+++ DATA +++

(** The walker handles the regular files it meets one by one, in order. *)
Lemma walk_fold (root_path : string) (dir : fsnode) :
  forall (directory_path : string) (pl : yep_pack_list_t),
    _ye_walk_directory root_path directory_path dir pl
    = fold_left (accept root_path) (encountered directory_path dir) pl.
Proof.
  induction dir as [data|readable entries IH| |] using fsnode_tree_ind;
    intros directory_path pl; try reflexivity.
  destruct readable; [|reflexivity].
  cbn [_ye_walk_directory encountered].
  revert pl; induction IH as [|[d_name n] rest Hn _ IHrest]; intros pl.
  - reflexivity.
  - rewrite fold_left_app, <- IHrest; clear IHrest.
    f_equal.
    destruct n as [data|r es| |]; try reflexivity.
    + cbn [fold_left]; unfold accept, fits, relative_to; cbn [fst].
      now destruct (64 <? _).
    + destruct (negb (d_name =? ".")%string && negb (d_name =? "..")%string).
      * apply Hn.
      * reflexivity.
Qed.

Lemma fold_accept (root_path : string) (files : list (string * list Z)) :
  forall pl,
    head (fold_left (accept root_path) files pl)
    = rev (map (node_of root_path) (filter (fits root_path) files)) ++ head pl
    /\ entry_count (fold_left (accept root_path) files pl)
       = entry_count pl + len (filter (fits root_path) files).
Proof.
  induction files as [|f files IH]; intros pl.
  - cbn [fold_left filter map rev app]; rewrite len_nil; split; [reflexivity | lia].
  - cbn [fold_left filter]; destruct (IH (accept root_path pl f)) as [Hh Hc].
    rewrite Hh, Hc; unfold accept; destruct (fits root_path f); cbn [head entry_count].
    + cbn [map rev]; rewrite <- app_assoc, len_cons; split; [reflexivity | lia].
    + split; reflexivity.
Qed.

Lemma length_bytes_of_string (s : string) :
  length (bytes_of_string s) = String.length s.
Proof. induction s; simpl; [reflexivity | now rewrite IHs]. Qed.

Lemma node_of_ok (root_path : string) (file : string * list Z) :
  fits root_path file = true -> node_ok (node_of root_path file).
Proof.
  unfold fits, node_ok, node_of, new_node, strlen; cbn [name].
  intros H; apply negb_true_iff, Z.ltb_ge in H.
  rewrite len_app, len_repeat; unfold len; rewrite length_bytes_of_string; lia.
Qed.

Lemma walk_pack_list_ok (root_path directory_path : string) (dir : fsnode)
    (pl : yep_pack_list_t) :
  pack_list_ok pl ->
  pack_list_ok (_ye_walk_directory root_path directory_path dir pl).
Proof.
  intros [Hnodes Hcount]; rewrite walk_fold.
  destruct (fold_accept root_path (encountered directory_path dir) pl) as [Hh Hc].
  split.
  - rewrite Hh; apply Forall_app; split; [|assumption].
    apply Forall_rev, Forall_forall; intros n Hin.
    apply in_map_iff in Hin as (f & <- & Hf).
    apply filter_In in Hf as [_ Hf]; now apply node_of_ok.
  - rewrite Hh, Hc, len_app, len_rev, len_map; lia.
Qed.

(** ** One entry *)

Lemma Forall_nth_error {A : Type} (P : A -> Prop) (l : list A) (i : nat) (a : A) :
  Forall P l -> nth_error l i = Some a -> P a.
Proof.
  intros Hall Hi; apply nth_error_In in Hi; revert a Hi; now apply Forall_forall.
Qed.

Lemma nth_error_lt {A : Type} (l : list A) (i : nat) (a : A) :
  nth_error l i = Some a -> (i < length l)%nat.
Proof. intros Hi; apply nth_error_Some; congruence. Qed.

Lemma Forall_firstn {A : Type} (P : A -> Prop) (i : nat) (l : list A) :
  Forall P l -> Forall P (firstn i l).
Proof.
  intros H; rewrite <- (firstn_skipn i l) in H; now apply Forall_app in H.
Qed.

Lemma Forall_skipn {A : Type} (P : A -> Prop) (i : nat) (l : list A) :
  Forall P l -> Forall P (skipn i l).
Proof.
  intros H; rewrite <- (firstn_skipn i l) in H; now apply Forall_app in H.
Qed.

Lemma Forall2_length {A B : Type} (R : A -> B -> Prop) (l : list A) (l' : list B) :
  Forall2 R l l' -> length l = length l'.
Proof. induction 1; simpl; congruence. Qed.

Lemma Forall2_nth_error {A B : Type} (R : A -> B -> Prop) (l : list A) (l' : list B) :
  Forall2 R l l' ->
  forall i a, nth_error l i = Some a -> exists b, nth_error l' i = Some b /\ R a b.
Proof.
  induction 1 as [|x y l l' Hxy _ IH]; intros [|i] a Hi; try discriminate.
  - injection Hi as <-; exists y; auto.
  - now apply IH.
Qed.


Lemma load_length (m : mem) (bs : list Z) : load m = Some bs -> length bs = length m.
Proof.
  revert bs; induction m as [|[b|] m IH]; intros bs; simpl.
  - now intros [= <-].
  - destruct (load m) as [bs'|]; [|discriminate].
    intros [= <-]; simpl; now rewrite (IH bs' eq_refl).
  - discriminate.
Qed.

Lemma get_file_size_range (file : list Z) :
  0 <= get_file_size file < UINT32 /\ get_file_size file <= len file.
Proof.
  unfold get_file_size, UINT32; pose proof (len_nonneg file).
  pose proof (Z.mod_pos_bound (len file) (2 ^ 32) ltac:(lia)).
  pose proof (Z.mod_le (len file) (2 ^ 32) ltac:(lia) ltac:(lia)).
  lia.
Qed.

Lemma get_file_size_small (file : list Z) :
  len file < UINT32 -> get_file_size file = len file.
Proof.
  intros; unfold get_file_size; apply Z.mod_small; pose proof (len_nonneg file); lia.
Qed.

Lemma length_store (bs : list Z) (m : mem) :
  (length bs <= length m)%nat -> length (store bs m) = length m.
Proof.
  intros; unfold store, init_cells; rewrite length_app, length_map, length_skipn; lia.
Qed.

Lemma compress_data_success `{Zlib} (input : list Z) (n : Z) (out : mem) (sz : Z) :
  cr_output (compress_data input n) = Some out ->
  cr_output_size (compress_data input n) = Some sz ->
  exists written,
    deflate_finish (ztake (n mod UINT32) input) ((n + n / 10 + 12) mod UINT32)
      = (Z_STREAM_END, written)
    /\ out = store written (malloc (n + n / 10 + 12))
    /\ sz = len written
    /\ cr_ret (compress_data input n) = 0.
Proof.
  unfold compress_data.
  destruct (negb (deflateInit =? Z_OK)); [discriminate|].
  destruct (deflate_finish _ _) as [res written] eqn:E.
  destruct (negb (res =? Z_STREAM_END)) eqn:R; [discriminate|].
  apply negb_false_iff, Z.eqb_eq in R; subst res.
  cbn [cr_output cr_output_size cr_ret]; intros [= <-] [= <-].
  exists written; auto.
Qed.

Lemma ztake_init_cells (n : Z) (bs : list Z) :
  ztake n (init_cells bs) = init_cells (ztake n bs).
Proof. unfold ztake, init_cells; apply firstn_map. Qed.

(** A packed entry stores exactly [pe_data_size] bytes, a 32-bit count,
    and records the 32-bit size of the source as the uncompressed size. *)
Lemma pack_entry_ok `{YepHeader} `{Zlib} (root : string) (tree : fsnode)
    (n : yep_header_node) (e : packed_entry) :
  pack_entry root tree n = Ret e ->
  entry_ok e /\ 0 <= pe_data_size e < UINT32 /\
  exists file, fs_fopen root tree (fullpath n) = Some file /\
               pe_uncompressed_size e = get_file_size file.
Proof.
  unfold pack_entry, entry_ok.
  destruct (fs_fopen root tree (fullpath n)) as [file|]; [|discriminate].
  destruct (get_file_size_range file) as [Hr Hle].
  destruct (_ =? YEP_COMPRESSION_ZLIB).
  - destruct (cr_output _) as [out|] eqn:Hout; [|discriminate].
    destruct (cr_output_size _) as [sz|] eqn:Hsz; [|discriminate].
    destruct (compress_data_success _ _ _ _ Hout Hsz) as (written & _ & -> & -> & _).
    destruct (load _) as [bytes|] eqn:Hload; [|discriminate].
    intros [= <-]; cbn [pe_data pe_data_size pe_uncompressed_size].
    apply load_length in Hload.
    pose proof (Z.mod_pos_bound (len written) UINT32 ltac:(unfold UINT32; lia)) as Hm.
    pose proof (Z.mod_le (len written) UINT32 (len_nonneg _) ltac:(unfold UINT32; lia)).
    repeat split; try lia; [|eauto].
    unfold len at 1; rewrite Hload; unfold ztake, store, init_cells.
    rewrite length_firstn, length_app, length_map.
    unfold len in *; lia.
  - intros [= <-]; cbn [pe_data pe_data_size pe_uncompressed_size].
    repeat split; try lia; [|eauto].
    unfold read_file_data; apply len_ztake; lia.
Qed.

+++
+++ DATA +++

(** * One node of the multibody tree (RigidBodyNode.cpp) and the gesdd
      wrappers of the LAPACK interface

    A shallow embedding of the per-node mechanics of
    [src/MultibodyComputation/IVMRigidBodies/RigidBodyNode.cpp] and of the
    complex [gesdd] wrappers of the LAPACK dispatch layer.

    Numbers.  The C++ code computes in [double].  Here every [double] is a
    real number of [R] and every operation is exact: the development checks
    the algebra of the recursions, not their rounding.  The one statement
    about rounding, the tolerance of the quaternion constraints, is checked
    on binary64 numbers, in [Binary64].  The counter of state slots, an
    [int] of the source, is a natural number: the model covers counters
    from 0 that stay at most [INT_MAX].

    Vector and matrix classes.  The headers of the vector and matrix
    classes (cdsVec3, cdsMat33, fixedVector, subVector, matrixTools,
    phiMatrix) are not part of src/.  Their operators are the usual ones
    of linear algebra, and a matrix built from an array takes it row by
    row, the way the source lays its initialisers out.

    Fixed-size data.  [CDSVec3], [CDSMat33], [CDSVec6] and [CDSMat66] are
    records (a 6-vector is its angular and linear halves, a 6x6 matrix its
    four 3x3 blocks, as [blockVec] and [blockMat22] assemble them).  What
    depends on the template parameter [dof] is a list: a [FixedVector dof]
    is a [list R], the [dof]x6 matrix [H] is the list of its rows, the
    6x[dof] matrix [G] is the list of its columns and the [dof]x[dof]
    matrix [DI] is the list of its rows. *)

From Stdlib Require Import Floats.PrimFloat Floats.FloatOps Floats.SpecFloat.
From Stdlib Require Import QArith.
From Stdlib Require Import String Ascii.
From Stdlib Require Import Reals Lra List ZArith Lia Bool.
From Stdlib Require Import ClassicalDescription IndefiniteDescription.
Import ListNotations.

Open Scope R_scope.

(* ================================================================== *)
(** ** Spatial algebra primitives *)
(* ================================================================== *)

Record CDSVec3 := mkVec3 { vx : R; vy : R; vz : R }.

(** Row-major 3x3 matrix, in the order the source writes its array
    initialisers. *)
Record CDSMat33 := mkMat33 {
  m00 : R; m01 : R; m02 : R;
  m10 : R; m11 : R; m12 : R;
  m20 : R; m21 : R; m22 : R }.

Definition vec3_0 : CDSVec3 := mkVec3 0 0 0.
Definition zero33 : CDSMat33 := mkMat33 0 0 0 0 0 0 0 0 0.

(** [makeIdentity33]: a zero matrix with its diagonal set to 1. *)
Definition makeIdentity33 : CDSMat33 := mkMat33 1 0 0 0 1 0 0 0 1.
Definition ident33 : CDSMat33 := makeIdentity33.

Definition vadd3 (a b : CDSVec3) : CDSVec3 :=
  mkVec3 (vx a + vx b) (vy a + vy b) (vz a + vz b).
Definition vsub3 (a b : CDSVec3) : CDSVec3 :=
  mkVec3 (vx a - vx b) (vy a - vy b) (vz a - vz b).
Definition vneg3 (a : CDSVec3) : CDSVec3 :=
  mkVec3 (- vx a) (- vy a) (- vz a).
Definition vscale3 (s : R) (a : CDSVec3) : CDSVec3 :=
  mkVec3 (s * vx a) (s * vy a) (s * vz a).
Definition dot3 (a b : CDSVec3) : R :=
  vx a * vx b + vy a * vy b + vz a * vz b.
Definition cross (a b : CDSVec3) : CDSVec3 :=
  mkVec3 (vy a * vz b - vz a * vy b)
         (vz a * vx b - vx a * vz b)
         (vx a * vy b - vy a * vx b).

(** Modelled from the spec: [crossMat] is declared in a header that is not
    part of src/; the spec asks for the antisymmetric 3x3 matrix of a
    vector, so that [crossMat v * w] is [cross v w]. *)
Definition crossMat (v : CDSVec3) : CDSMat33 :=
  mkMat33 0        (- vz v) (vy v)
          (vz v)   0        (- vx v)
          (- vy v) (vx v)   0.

+++
+++ DATA +++

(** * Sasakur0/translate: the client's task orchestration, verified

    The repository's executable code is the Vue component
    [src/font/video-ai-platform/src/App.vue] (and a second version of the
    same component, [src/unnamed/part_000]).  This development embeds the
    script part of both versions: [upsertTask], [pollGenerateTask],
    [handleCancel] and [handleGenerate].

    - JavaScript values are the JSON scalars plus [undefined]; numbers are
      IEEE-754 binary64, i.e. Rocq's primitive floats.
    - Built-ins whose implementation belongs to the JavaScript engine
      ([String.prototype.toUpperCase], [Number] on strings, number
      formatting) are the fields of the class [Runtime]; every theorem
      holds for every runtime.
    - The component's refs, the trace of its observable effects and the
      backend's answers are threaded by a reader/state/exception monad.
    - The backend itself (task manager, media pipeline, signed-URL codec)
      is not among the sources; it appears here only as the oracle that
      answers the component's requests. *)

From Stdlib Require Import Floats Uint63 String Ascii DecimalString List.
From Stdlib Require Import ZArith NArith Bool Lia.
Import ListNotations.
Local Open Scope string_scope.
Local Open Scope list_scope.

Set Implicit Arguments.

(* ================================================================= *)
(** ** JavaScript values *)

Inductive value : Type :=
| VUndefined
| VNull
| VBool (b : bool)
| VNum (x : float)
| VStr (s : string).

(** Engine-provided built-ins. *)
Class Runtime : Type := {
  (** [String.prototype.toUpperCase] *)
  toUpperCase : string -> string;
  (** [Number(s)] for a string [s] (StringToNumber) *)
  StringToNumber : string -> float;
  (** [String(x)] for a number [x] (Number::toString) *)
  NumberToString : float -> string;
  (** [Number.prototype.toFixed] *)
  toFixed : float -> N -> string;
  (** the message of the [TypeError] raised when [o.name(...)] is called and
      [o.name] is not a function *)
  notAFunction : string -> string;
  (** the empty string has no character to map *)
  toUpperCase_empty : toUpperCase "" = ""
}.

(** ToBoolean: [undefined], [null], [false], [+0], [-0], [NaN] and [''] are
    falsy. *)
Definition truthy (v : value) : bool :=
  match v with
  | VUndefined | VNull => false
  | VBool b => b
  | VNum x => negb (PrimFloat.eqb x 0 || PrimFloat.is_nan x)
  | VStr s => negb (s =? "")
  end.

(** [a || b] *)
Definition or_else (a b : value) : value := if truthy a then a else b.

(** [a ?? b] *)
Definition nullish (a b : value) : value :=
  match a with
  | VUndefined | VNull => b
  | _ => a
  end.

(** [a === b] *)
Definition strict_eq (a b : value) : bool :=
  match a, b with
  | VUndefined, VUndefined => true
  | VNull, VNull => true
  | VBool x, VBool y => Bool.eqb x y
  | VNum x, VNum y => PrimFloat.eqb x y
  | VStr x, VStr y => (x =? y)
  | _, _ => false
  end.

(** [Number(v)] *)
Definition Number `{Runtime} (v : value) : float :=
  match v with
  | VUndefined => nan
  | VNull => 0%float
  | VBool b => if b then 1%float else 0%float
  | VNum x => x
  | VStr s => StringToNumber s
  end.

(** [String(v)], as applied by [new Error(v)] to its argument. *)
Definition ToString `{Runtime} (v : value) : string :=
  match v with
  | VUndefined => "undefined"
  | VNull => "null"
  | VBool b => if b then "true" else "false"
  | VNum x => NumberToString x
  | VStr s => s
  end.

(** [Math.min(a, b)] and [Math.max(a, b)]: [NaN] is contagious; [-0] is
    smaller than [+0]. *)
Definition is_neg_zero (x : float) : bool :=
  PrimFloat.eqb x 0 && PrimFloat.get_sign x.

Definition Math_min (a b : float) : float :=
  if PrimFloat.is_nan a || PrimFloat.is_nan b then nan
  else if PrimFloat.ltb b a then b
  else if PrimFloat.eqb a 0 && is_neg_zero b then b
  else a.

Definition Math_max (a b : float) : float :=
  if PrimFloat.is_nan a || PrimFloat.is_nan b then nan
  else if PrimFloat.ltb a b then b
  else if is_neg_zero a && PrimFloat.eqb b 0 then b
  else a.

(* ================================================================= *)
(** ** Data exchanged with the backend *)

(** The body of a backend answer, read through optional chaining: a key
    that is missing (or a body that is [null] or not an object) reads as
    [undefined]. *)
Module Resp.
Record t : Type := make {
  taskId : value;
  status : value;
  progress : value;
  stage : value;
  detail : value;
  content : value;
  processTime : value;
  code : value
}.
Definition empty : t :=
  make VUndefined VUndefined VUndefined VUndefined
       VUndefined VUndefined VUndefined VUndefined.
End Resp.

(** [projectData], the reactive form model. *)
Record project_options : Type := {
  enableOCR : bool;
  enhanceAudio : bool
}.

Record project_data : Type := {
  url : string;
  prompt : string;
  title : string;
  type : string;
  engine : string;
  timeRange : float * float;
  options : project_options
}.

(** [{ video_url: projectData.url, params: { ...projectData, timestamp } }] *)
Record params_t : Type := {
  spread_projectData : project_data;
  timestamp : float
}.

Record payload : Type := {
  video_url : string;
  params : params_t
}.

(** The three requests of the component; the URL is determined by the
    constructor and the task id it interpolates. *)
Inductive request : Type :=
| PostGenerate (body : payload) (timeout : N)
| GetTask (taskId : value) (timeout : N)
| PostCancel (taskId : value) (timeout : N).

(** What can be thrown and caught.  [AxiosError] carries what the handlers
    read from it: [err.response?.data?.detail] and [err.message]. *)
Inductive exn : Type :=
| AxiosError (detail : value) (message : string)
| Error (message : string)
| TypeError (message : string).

+++

▶ **EXERCISE INSTRUCTIONS**
Repeat the entries above verbatim, but only from the line that has "initialisers. *)" down to the line that has "mkVec3 (vx a - vx", inclusive.

▶ **EXPECTED ANSWER**
    initialisers. *)
Record CDSMat33 := mkMat33 {
  m00 : R; m01 : R; m02 : R;
  m10 : R; m11 : R; m12 : R;
  m20 : R; m21 : R; m22 : R }.

Definition vec3_0 : CDSVec3 := mkVec3 0 0 0.
Definition zero33 : CDSMat33 := mkMat33 0 0 0 0 0 0 0 0 0.

(** [makeIdentity33]: a zero matrix with its diagonal set to 1. *)
Definition makeIdentity33 : CDSMat33 := mkMat33 1 0 0 0 1 0 0 0 1.
Definition ident33 : CDSMat33 := makeIdentity33.

Definition vadd3 (a b : CDSVec3) : CDSVec3 :=
  mkVec3 (vx a + vx b) (vy a + vy b) (vz a + vz b).
Definition vsub3 (a b : CDSVec3) : CDSVec3 :=
  mkVec3 (vx a - vx b) (vy a - vy b) (vz a - vz b).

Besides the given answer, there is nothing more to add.